As an attorney, I take the balance of being “on” and turning “off'” very, very seriously. I want to enjoy retirement and not ruin my mental and physical health in my 30s. Constantly feeling the need to be available is toxic.
Every time I put my phone away to enjoy to moment with my family it seems to happen… I get a call about a BIG case. I work all the time, but for what? To make money to support my family. So when I force myself not to look at my phone and I miss out on income, it gets harder and harder to “shut off.”
We (especially attorneys) have to make sure that we can switch off, and that might mean we aren’t available 24/7. That may mean you miss out on a case, yes, even a big one. But the alternative is a decline in your mental and physical health.
So at a reasonable hour in the evenings and on the weekends, I am pretty much unavailable. If it’s a true emergency, I can be tracked down, but rarely is it an emergency. And I have come to realize that I don’t need money so much that I would work myself to death.
50 years ago, if someone wanted to contact you, they rang, or showed up, or wrote a letter. Then came fax and beepers (remember those?). Today, we have all of that plus there are literally hundreds of messaging apps just waiting for you to check.
I am totally guilty of having separate conversations with the same person on Instagram, Facebook, text, Slack, and via email. It’s like drinking from a firehouse. There simply are not enough hours in the day to keep up with every form of communication. Reading my mail actually takes me quite a while!
If you follow me on social media, you may notice that sometimes I am totally offline. There is so much pressure to connect online, market online, sell online especially for business owners like me, and for my generation, especially during COVID.
BUT…I’d like to make it very clear that I’m not always available and that is OK.
I have never promised to be available to anyone except at my firm … I pay people to answer 904-619-5244 Monday-Friday 9-5 EST. It’s the only way that I guarantee that you can get a hold of me. Some methods of communication I simply don’t prefer or use. I particularly loathe Facebook messenger and LinkedIn so that’s the last place you can expect a response.

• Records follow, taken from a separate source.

(** * The properties at concrete inputs *)

(** A cellular network that goes from Ready to Failure with no error set
    ends with ERROR_UNKNOWN and the notification flag; a network that fails
    from Idle keeps its flag and its error. *)
Lemma SetState_failure_notification_witness :
  (In (state_ cellular_ready) reporting_states /\
   error_ cellular_ready = ERROR_NO_ERROR /\
   let n' := object (Network_SetState true (fun _ => None)
                       IsConnectingState_model IsConnectedState_model
                       STATE_FAILURE cellular_ready) in
   notify_failure_ n' = true /\ error_ n' = ERROR_UNKNOWN) /\
  (state_ ethernet_idle = STATE_IDLE /\
   let n' := object (Network_SetState true (fun _ => None)
                       IsConnectingState_model IsConnectedState_model
                       STATE_FAILURE ethernet_idle) in
   notify_failure_ n' = false /\ error_ n' = ERROR_NO_ERROR).
Proof.
  split.
  - assert (Hin : In (state_ cellular_ready) reporting_states)
      by (simpl; tauto).
    split; [exact Hin|]. split; [reflexivity|].
    destruct (SetState_failure_notification true (fun _ => None)
                IsConnectingState_model IsConnectedState_model cellular_ready)
      as [H _].
    destruct (H Hin) as (_ & Hn & He & _).
    split; [exact Hn|]. apply He. reflexivity.
  - split; [reflexivity|].
    destruct (SetState_failure_notification true (fun _ => None)
                IsConnectingState_model IsConnectedState_model ethernet_idle)
      as [_ H].
    destruct (H (or_introl eq_refl)) as (_ & Hn & He).
    split; [exact Hn | exact He].
Defined.

(** "255.255.255.0" has prefix length 24, "255.255.128.0" has 17, and
    "255.224.255.0", "255.255.255" and "255.255.256.0" have none. *)
Lemma GetPrefixLength_canonical_witness :
  GetPrefixLength StringTokenizer_model (netmask_config "255.255.255.0") = 24 /\
  GetPrefixLength StringTokenizer_model (netmask_config "255.255.128.0") = 17 /\
  GetPrefixLength StringTokenizer_model (netmask_config "255.224.255.0") = -1 /\
  GetPrefixLength StringTokenizer_model (netmask_config "255.255.255") = -1 /\
  GetPrefixLength StringTokenizer_model (netmask_config "255.255.256.0") = -1.
Proof.
  split; [|split; [|split; [|split]]].
  - apply (GetPrefixLength_canonical StringTokenizer_model
             (netmask_config "255.255.255.0")). reflexivity.
  - apply (GetPrefixLength_canonical StringTokenizer_model
             (netmask_config "255.255.128.0")). reflexivity.
  - apply (GetPrefixLength_canonical StringTokenizer_model
             (netmask_config "255.224.255.0")). reflexivity.
  - destruct (GetPrefixLength_canonical StringTokenizer_model
                (netmask_config "255.255.255")) as (_ & _ & H & _).
    apply H. vm_compute. discriminate.
  - destruct (GetPrefixLength_canonical StringTokenizer_model
                (netmask_config "255.255.256.0")) as (_ & _ & _ & H & _).
    apply (H "256"); [vm_compute; tauto | reflexivity].
Defined.


(** Two sightings of one network, under different service paths, get one
    unique id. *)
Lemma CalculateUniqueId_depends_on_identity_only_witness :
  service_path_ (wifi_base home_wifi_a) <> service_path_ (wifi_base home_wifi_b)
  /\
  unique_id_ (wifi_base (object (WifiNetwork_CalculateUniqueId
                                   SecurityToString_model home_wifi_a))) =
  unique_id_ (wifi_base (object (WifiNetwork_CalculateUniqueId
                                   SecurityToString_model home_wifi_b)))
  /\
  unique_id_ (vpn_base (object (VirtualNetwork_CalculateUniqueId
                                  ProviderTypeToString_model office_vpn_a))) =
  unique_id_ (vpn_base (object (VirtualNetwork_CalculateUniqueId
                                  ProviderTypeToString_model office_vpn_b)))
  /\
  unique_id_ (object (Network_CalculateUniqueId (wifi_base home_wifi_a))) =
  unique_id_ (object (Network_CalculateUniqueId (wifi_base home_wifi_b))).
Proof.
  destruct (CalculateUniqueId_depends_on_identity_only
              SecurityToString_model ProviderTypeToString_model)
    as (Hnet & Hwifi & Hvpn & _).
  split; [discriminate|]. split; [|split].
  - apply Hwifi; reflexivity.
  - apply Hvpn; reflexivity.
  - apply Hnet; reflexivity.
Defined.

(** The hex dump of "Hello" on a WEP network. *)
Lemma SetHexSsid_Hello_unique_id_witness :
  let r := WifiNetwork_SetHexSsid HexStringToBytes_model IsStringUTF8_model
             (fun _ => None) (fun s _ => (true, s))
             ReadUnicodeCharacter_model WriteUnicodeCharacter_model
             "48656c6c6f" wep_wifi in
  result r = true /\
  name_ (wifi_base (object r)) = "Hello" /\
  unique_id_ (wifi_base (object (WifiNetwork_CalculateUniqueId
                                   SecurityToString_model (object r))))
  = "WEP|Hello".
Proof.
  apply (SetHexSsid_Hello_unique_id SecurityToString_model
           HexStringToBytes_model IsStringUTF8_model
           (fun _ => None) (fun s _ => (true, s))
           ReadUnicodeCharacter_model WriteUnicodeCharacter_model wep_wifi).
  - reflexivity.
  - reflexivity.
  - intros i c H.
    do 5 (destruct i as [|i]; [injection H as <-; reflexivity|]).
    discriminate.
  - intros i c H.
    do 5 (destruct i as [|i]; [injection H as <-; reflexivity|]).
    discriminate.
  - reflexivity.
  - reflexivity.
Defined.

(** A hex dump with a character that is no hexadecimal digit, and one with
    an odd number of digits: the network keeps its name. *)
Lemma SetHexSsid_decode_failure_witness :
  (fst (HexStringToBytes_model "48g5") = false /\
   let r := WifiNetwork_SetHexSsid HexStringToBytes_model IsStringUTF8_model
              (fun _ => None) (fun s _ => (true, s))
              ReadUnicodeCharacter_model WriteUnicodeCharacter_model
              "48g5" home_wifi_a in
   result r = false /\ object r = home_wifi_a /\ calls r = [] /\
   name_ (wifi_base (object r)) = "Home") /\
  (fst (HexStringToBytes_model "486") = false /\
   let r := WifiNetwork_SetHexSsid HexStringToBytes_model IsStringUTF8_model
              (fun _ => None) (fun s _ => (true, s))
              ReadUnicodeCharacter_model WriteUnicodeCharacter_model
              "486" home_wifi_a in
   result r = false /\ object r = home_wifi_a /\ calls r = [] /\
   name_ (wifi_base (object r)) = "Home").
Proof.
  split; (split; [reflexivity|]).
  - apply (SetHexSsid_decode_failure HexStringToBytes_model IsStringUTF8_model
             (fun _ => None) (fun s _ => (true, s))
             ReadUnicodeCharacter_model WriteUnicodeCharacter_model
             "48g5" home_wifi_a). reflexivity.
  - apply (SetHexSsid_decode_failure HexStringToBytes_model IsStringUTF8_model
             (fun _ => None) (fun s _ => (true, s))
             ReadUnicodeCharacter_model WriteUnicodeCharacter_model
             "486" home_wifi_a). reflexivity.
Defined.

(** An OpenVPN network with host, user, passphrase and certificate, and no
    error, still needs more information. *)
Lemma OpenVPN_always_needs_more_info_witness :
  provider_type_ complete_openvpn = PROVIDER_TYPE_OPEN_VPN /\
  server_hostname_ complete_openvpn <> "" /\
  username_ complete_openvpn <> "" /\
  IsUserPassphraseRequired complete_openvpn = false /\
  error_ (vpn_base complete_openvpn) = ERROR_NO_ERROR /\
  empty (client_cert_id_ complete_openvpn) = false /\
  VirtualNetwork_NeedMoreInfoToConnect complete_openvpn = true.
Proof.
  split; [reflexivity|]. split; [discriminate|]. split; [discriminate|].
  split; [reflexivity|]. split; [reflexivity|]. split; [reflexivity|].
  apply (OpenVPN_always_needs_more_info complete_openvpn). reflexivity.
Defined.

(** 4 GB are left of the metered plan, and 1000000 microseconds at time
    1000000; nothing is left of it at time 3000000. *)
Lemma remaining_is_clamped_difference_witness :
  remaining_data metered_plan = 4294967296 /\
  remaining_time 1000000 metered_plan = 1000000 /\
  remaining_time 3000000 metered_plan = 0.
Proof.
  split; [|split].
  - destruct (remaining_is_clamped_difference metered_plan 0)
      as (_ & H & _).
    rewrite H; [reflexivity|]. unfold is_int64, INT64_MIN, INT64_MAX.
    simpl. lia.
  - destruct (remaining_is_clamped_difference metered_plan 1000000)
      as (_ & _ & H & _).
    rewrite H; [reflexivity|]. unfold is_int64, INT64_MIN, INT64_MAX.
    simpl. lia.
  - destruct (remaining_is_clamped_difference metered_plan 3000000)
      as (_ & _ & H & _).
    rewrite H; [reflexivity|]. unfold is_int64, INT64_MIN, INT64_MAX.
    simpl. lia.
Defined.

(** With 64-bit values at the ends of the range the subtraction wraps around:
    the plan allows 2^63 - 1 bytes and -1 are used, the difference 2^63 is
    no 64-bit value, and nothing is reported as remaining; likewise for the
    time at -1.  max(0, difference) would be 2^63. *)
Lemma remaining_data_wraps_around :
  is_int64 (plan_data_bytes overflowing_plan) /\
  is_int64 (data_bytes_used overflowing_plan) /\
  remaining_data overflowing_plan = 0 /\
  Z.max 0 (plan_data_bytes overflowing_plan
           - data_bytes_used overflowing_plan) = 2 ^ 63 /\
  remaining_data overflowing_plan <>
  Z.max 0 (plan_data_bytes overflowing_plan
           - data_bytes_used overflowing_plan) /\
  remaining_time (-1) overflowing_plan <>
  Z.max 0 (plan_end_time overflowing_plan - (-1)).
Proof.
  unfold is_int64. vm_compute. repeat split; discriminate.
Defined.

(** * The further properties at concrete inputs *)

(** The connected cellular network gets the second address libcros lists,
    the first being empty. *)
Lemma InitIPAddress_first_listed_address_witness :
  let r := Network_InitIPAddress true two_ipconfigs IsConnectedState_model
             cellular_on_device in
  ip_address_ (object r) = "10.0.0.2" /\
  calls r = [Call_InitIPAddress; CrosListIPConfigs_call "/device/cell0"].
Proof.
  cbv zeta.
  destruct (InitIPAddress_first_listed_address true two_ipconfigs
              IsConnectedState_model cellular_on_device)
    as (_ & _ & Hfirst & _ & _).
  split; [|reflexivity].
  apply (Hfirst [mk_IPConfig "" "" "" ""]
           (mk_IPConfig "10.0.0.2" "255.255.255.0" "10.0.0.1" "8.8.8.8") []);
    try reflexivity; try discriminate.
  repeat constructor.
Defined.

Some people would say it’s rude or unprofessional not to respond to every message, but it is not unprofessional to take care of yourself. I am not going to stress over the unread message from some random person that is not case related and not family related nor should I.
The truth is that I am not checking every mode of communication because I am constantly checking and responding to the forms of communication that I tell people that I am available by (office number and email). Even my personal text messages take a back seat during the workday so that I can be completely present when I am working. (My husband frequently calls my office because I didn’t answer his call or text to my cell.) That makes it much easier to do the opposite when it’s time to turn off.
Personal calls, texts, messages and actual face time with are also prioritized. I do try to make time for friends because they bring me so much joy (although not much rest because we have such fun together!) I truly love my friends and do make time for them as well as time to rest and recharge. They too require a certain level of being “on” that I have to mentally prepare in my schedule, but I make time.
I truly believe that the work you need to do can be done between the hours of 9-5 (as I write this post in the middle of the night). Please don’t kill yourself to be available for others. Enjoy this amazing life. Turn off and be at peace.